Я вышла из лазарета, набирая номер Пьера.
– Пожалуйста, ради нашей дружбы, сколько стоит лучшая скаковая лошадь? Да, я ничего в них не понимаю. Я помешалась на скачках после нашего разрыва, ты слишком много рассказывал мне об этом, и попала в клинику неврозов, врач прописал мне лошадь как лекарство.
– Я сейчас не могу, моя дочь в больнице.
– Пьер, нам обязательно нужно встретиться, пожалуйста.
– Хорошо, приезжай.
Глава 23 Волнующие перспективы
Я написала заявление, что отказываюсь от дальнейшего пребывания в клинике и предупреждена о последствиях, вызвала такси и поехала к Пьеру в офис. В этот раз я не просто хотела помочь кому-то, я чувствовала, что покупка лошади и участие в скачках будут спасением и для меня, не только для Жанны. Я провела в клинике целых два месяца, они пролетели совершенно незаметно. Также незаметно могла пройти и вся жизнь. Нужно вырваться из этого места и начать что-то делать. Я интуитивно чувствовала, что мне необходимо сделать что-то, чтобы снова почувствовать себя живым человеком.
Я встретилась с Пьером в офисе, располагавшемся в одном из небоскребов в деловом центре Парижа. Когда я входила, мои ноги слегка дрожали.

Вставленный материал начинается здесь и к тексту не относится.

(* ===== verification/Acl.v ===== *)
(** The access control lists of clawdesk-security/src/acl.rs: permissions
    indexed by principal, resource and action, refined against the plain list
    of the permissions granted. *)
From S2P Require Import Prelude.

Inductive Principal : Type :=
| User (id : string)
| Agent (id : string)
| Plugin (id : string)
| Role (name : string)
| System.

Inductive Resource : Type :=
| Path (p : string)
| Tool (name : string)
| Channel (name : string)
| Config (key : string)
| Endpoint (url : string).

Inductive Action : Type := Read | Write | Execute | DeleteAction | Admin.

Inductive Condition : Type :=
| TimeWindow (start_hour end_hour : Z)
| IpRange (range : string)
| MfaRequired
| RateLimit (max_per_minute : Z).

Inductive Effect : Type := EffectAllow | EffectDeny.

Record Permission : Type := mkPermission {
  principal : Principal;
  resource : Resource;
  action : Action;
  effect : Effect;
  conditions : list Condition;
}.

Inductive AccessDecision : Type :=
| Allow
| Deny (reason : string)
| ConditionalAllow (conds : list Condition).

#[export] Instance Principal_eq_dec : EqDecision Principal.
Proof. solve_decision. Defined.
#[export] Instance Resource_eq_dec : EqDecision Resource.
Proof. solve_decision. Defined.
#[export] Instance Action_eq_dec : EqDecision Action.
Proof. solve_decision. Defined.
#[export] Instance Effect_eq_dec : EqDecision Effect.
Proof. solve_decision. Defined.

#[export] Instance Principal_countable : Countable Principal.
Proof.
  apply (inj_countable'
    (λ p, match p with
      | User s => (0, s) | Agent s => (1, s) | Plugin s => (2, s) | Role s => (3, s) | System => (4, "")
      end)
    (λ '(n, s), match n with
      | 0 => User s | 1 => Agent s | 2 => Plugin s | 3 => Role s | _ => System
      end)).
  by intros [].
Defined.

#[export] Instance Resource_countable : Countable Resource.
Proof.
  apply (inj_countable'
    (λ r, match r with
      | Path s => (0, s) | Tool s => (1, s) | Channel s => (2, s) | Config s => (3, s) | Endpoint s => (4, s)
      end)
    (λ '(n, s), match n with
      | 0 => Path s | 1 => Tool s | 2 => Channel s | 3 => Config s | _ => Endpoint s
      end)).
  by intros [].
Defined.

#[export] Instance Action_countable : Countable Action.
Proof.
  apply (inj_countable'
    (λ a, match a with Read => 0 | Write => 1 | Execute => 2 | DeleteAction => 3 | Admin => 4 end)
    (λ n, match n with 0 => Read | 1 => Write | 2 => Execute | 3 => DeleteAction | _ => Admin end)).
  by intros [].
Defined.

(** ** The manager *)

Abbreviation PermKey := (Principal * Resource * Action)%type.

Abbreviation AclManager := (gmap PermKey (list Permission)).

Definition AclManager_new : AclManager := ∅.

Definition perm_key (perm : Permission) : PermKey := (principal perm, resource perm, action perm).

Definition add_permission (perm : Permission) (index : AclManager) : AclManager :=
  <[perm_key perm := default [] (index !! perm_key perm) ++ [perm]]> index.

Definition default_deny : AccessDecision := Deny "no matching permission (default deny)".

(** The answer from the permissions of the key, if they decide. *)
Definition explicit_decision (perms : list Permission) : option AccessDecision :=
  if existsb (λ p, bool_decide (effect p = EffectDeny)) perms then Some (Deny "explicitly denied")
  else
    match List.find (λ p, bool_decide (effect p = EffectAllow)) perms with
    | Some p => Some (match conditions p with [] => Allow | cs => ConditionalAllow cs end)
    | None => None
    end.

Definition acl_check (p : Principal) (r : Resource) (a : Action) (index : AclManager) : AccessDecision :=
  match index !! (p, r, a) ≫= explicit_decision with
  | Some d => d
  | None => if decide (p = System) then Allow else default_deny
  end.

Record FsPermissions : Type := mkFsPermissions { fs_read : bool; fs_write : bool; fs_execute : bool }.

Record FsAcl : Type := mkFsAcl {
  fs_path : string;
  fs_permissions : FsPermissions;
  allowed_agents : list string;
}.

Definition fs_permission (acl : FsAcl) (agent_id : string) (a : Action) : Permission :=
  mkPermission (Agent agent_id) (Path (fs_path acl)) a EffectAllow [].

Definition import_agent (acl : FsAcl) (index : AclManager) (agent_id : string) : AclManager :=
  let index := if fs_read (fs_permissions acl) then add_permission (fs_permission acl agent_id Read) index else index in
  let index := if fs_write (fs_permissions acl) then add_permission (fs_permission acl agent_id Write) index else index in
  if fs_execute (fs_permissions acl) then add_permission (fs_permission acl agent_id Execute) index else index.

Definition import_fs_acl (acl : FsAcl) (index : AclManager) : AclManager :=
  foldl (import_agent acl) index (allowed_agents acl).

Definition revoke_all (p : Principal) (index : AclManager) : AclManager :=
  filter (λ kv, kv.1.1.1 ≠ p) index.

(** ** The contract: a list of permissions *)

Inductive AclOp : Type :=
| AddPermission (perm : Permission)
| ImportFsAcl (acl : FsAcl)
| RevokeAll (p : Principal).

Definition run_acl_op (index : AclManager) (op : AclOp) : AclManager :=
  match op with
  | AddPermission perm => add_permission perm index
  | ImportFsAcl acl => import_fs_acl acl index
  | RevokeAll p => revoke_all p index
  end.

Definition run_acl (ops : list AclOp) : AclManager := foldl run_acl_op AclManager_new ops.

Definition agent_grants (acl : FsAcl) (agent_id : string) : list Permission :=
  (if fs_read (fs_permissions acl) then [fs_permission acl agent_id Read] else []) ++
  (if fs_write (fs_permissions acl) then [fs_permission acl agent_id Write] else []) ++
  (if fs_execute (fs_permissions acl) then [fs_permission acl agent_id Execute] else []).

Definition grant_op (l : list Permission) (op : AclOp) : list Permission :=
  match op with
  | AddPermission perm => l ++ [perm]
  | ImportFsAcl acl => l ++ concat (agent_grants acl <$> allowed_agents acl)
  | RevokeAll p => filter (λ q, principal q ≠ p) l
  end.

(** The permissions in force after a history of operations. *)
Definition grants (ops : list AclOp) : list Permission := foldl grant_op [] ops.

Definition indexes (index : AclManager) (l : list Permission) : Prop :=
  ∀ k, default [] (index !! k) = filter (λ q, perm_key q = k) l.

Lemma add_permission_indexes perm index l :
  indexes index l → indexes (add_permission perm index) (l ++ [perm]).
Proof.
  intros Hi k. unfold add_permission. rewrite filter_app, <- Hi.
  destruct (decide (perm_key perm = k)) as [<-|Hne].
  - rewrite lookup_insert_eq. by rewrite filter_cons_True.
  - rewrite lookup_insert_ne by done. rewrite filter_cons_False by done. by rewrite app_nil_r.
Qed.

Lemma add_if_indexes (b : bool) perm index l :
  indexes index l →
  indexes (if b then add_permission perm index else index) (l ++ if b then [perm] else []).
Proof. intros Hi. destruct b; [by apply add_permission_indexes|by rewrite app_nil_r]. Qed.

Lemma import_agent_indexes acl agent index l :
  indexes index l → indexes (import_agent acl index agent) (l ++ agent_grants acl agent).
Proof.
  intros Hi. unfold import_agent, agent_grants. rewrite !app_assoc. by do 3 apply add_if_indexes.
Qed.

Lemma run_acl_op_indexes op index l :
  indexes index l → indexes (run_acl_op index op) (grant_op l op).
Proof.
  intros Hi. destruct op as [perm|acl|p]; simpl.
  - by apply add_permission_indexes.
  - unfold import_fs_acl. revert index l Hi. induction (allowed_agents acl) as [|agent agents IH];
      intros index l Hi; simpl; [by rewrite app_nil_r|].
    rewrite app_assoc. by apply IH, import_agent_indexes.
  - intros [[q r] a]. unfold revoke_all. rewrite map_lookup_filter, list_filter_filter.
    specialize (Hi (q, r, a)). destruct (decide (q = p)) as [->|Hne].
    + rewrite (filter_none _ l).
      * destruct (index !! _); simpl; [|done]. by rewrite option_guard_False by auto.
      * apply Forall_forall. intros x _ [Hk Hp]. unfold perm_key in Hk. congruence.
    + rewrite (list_filter_iff _ (λ x, perm_key x = (q, r, a))).
      * rewrite <- Hi. destruct (index !! _); simpl; [|done]. by rewrite option_guard_True by done.
      * intros x. split; [tauto|]. intros Hk. split; [done|]. unfold perm_key in Hk. congruence.
Qed.

Lemma run_acl_indexes ops : indexes (run_acl ops) (grants ops).
Proof.
  unfold run_acl, grants. assert (indexes AclManager_new []) as H by (by intros k).
  revert H. generalize AclManager_new, ([] : list Permission).
  induction ops as [|op ops IH]; intros index l Hi; [done|]. simpl. by apply IH, run_acl_op_indexes.
Qed.

Lemma acl_check_indexes p r a index l : indexes index l →
  acl_check p r a index =
    default (if decide (p = System) then Allow else default_deny)
      (explicit_decision (filter (λ q, perm_key q = (p, r, a)) l)).
Proof.
  intros Hi. unfold acl_check. rewrite <- Hi. destruct (index !! (p, r, a)) as [perms|]; simpl; [|done].
  by destruct (explicit_decision perms).
Qed.

Definition matches_key (p : Principal) (r : Resource) (a : Action) (e : Effect) (q : Permission) : Prop :=
  perm_key q = (p, r, a) ∧ effect q = e.

Lemma existsb_deny p r a l :
  existsb (λ q, bool_decide (effect q = EffectDeny)) (filter (λ q, perm_key q = (p, r, a)) l) = true ↔
  Exists (matches_key p r a EffectDeny) l.
Proof.
  rewrite existsb_exists, Exists_exists. split.
  - intros (q & Hq%list_elem_of_In & He%bool_decide_eq_true). apply list_elem_of_filter in Hq as [Hk Hq].
    by exists q.
  - intros (q & Hq & Hk & He). exists q. split; [|by apply bool_decide_eq_true].
    apply list_elem_of_In. by apply list_elem_of_filter.
Qed.

(** C30: after any history of grants, imports and revocations, the index
    decides as the list of the permissions in force does: one denial for the
    principal, resource and action denies, wherever it stands; without one the
    first grant decides, by its conditions; without either the system may do
    everything and nobody else anything. *)
Theorem acl_refines_list (ops : list AclOp) (p : Principal) (r : Resource) (a : Action) :
  let l := grants ops in
  let answer := acl_check p r a (run_acl ops) in
  (Exists (matches_key p r a EffectDeny) l → answer = Deny "explicitly denied") ∧
  (¬ Exists (matches_key p r a EffectDeny) l →
    (∀ l1 q l2, l = l1 ++ q :: l2 → matches_key p r a EffectAllow q →
      ¬ Exists (matches_key p r a EffectAllow) l1 →
      answer = match conditions q with [] => Allow | cs => ConditionalAllow cs end) ∧
    (¬ Exists (matches_key p r a EffectAllow) l →
      answer = if decide (p = System) then Allow else default_deny)).
Proof.
  cbv zeta. rewrite (acl_check_indexes p r a _ _ (run_acl_indexes ops)).
  generalize (grants ops). intros l. unfold explicit_decision. split.
  - intros Hd. by rewrite (proj2 (existsb_deny p r a l) Hd).
  - intros Hd. destruct (existsb _ _) eqn:E; [by apply existsb_deny in E|]. clear E. split.
    + intros l1 q l2 -> [Hk He] Hfirst. rewrite filter_app, filter_cons_True by done.
      assert (filter (λ q, perm_key q = (p, r, a)) l1 = []) as ->.
      { apply filter_none, Forall_forall. intros x Hx Hxk.
        assert (effect x ≠ EffectAllow) as Hxa.
        { intros Hxe. apply Hfirst, Exists_exists. by exists x. }
        apply Hd, Exists_exists. exists x. split; [set_solver|]. split; [done|]. by destruct (effect x). }
      simpl. by rewrite He, bool_decide_eq_true_2.
    + intros Hno. assert (filter (λ q, perm_key q = (p, r, a)) l = []) as ->; [|done].
      apply filter_none, Forall_forall. intros x Hx Hxk. destruct (effect x) eqn:He.
      * apply Hno, Exists_exists. by exists x.
      * apply Hd, Exists_exists. by exists x.
Qed.

(** A conditional grant before an unconditional one keeps its conditions. *)
Example first_grant_decides :
  let grant cs := AddPermission (mkPermission (User "u") (Tool "t") Read EffectAllow cs) in
  acl_check (User "u") (Tool "t") Read (run_acl [grant [MfaRequired]; grant []]) =
    ConditionalAllow [MfaRequired] ∧
  acl_check (User "u") (Tool "t") Read (run_acl [grant []; grant [MfaRequired]]) = Allow.
Proof. by vm_compute. Qed.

Любимый, у нас было столько прекрасных ночей. Ведь ты не забыл меня, просто не мог. Мои слова тогда в больнице очень ранили тебя.
Пьер сидел за столом, ссутулившись, с тоской глядя в монитор. Мне показалось, что здесь он явно не на своем месте. Он похудел и выглядел неважно, круги под глазами. Офис был прекрасно оформлен в стиле модерн. Я первый раз была на работе у Пьера. Мой бывший возлюбленный поднял на меня глаза, в них было все: разочарование, тоска, неловкость, смятение, ностальгия, но я не уверена, что была любовь. Я села в кожаное кресло напротив него.
– Лариса, ты хорошо выглядишь. Я рад, что лечение в клинике тебе помогло, – устало сказал он.
– А как твоя дочь?
– Проходит лечение от наркозависимости, пока не очень успешно. Вчера был истерический припадок, ее с трудом успокоили. В бизнесе дела идут неважно. Кризис сильно по нам ударил, прибыли упали. Я день и ночь пытаюсь спасти корпорацию. Лариса, прости, мне сейчас некогда заниматься лошадьми. Я вижу, ты опять хочешь кому-то помочь, ты не меняешься. Мне очень жаль, что мы… что мы расстались, – его голос дрогнул.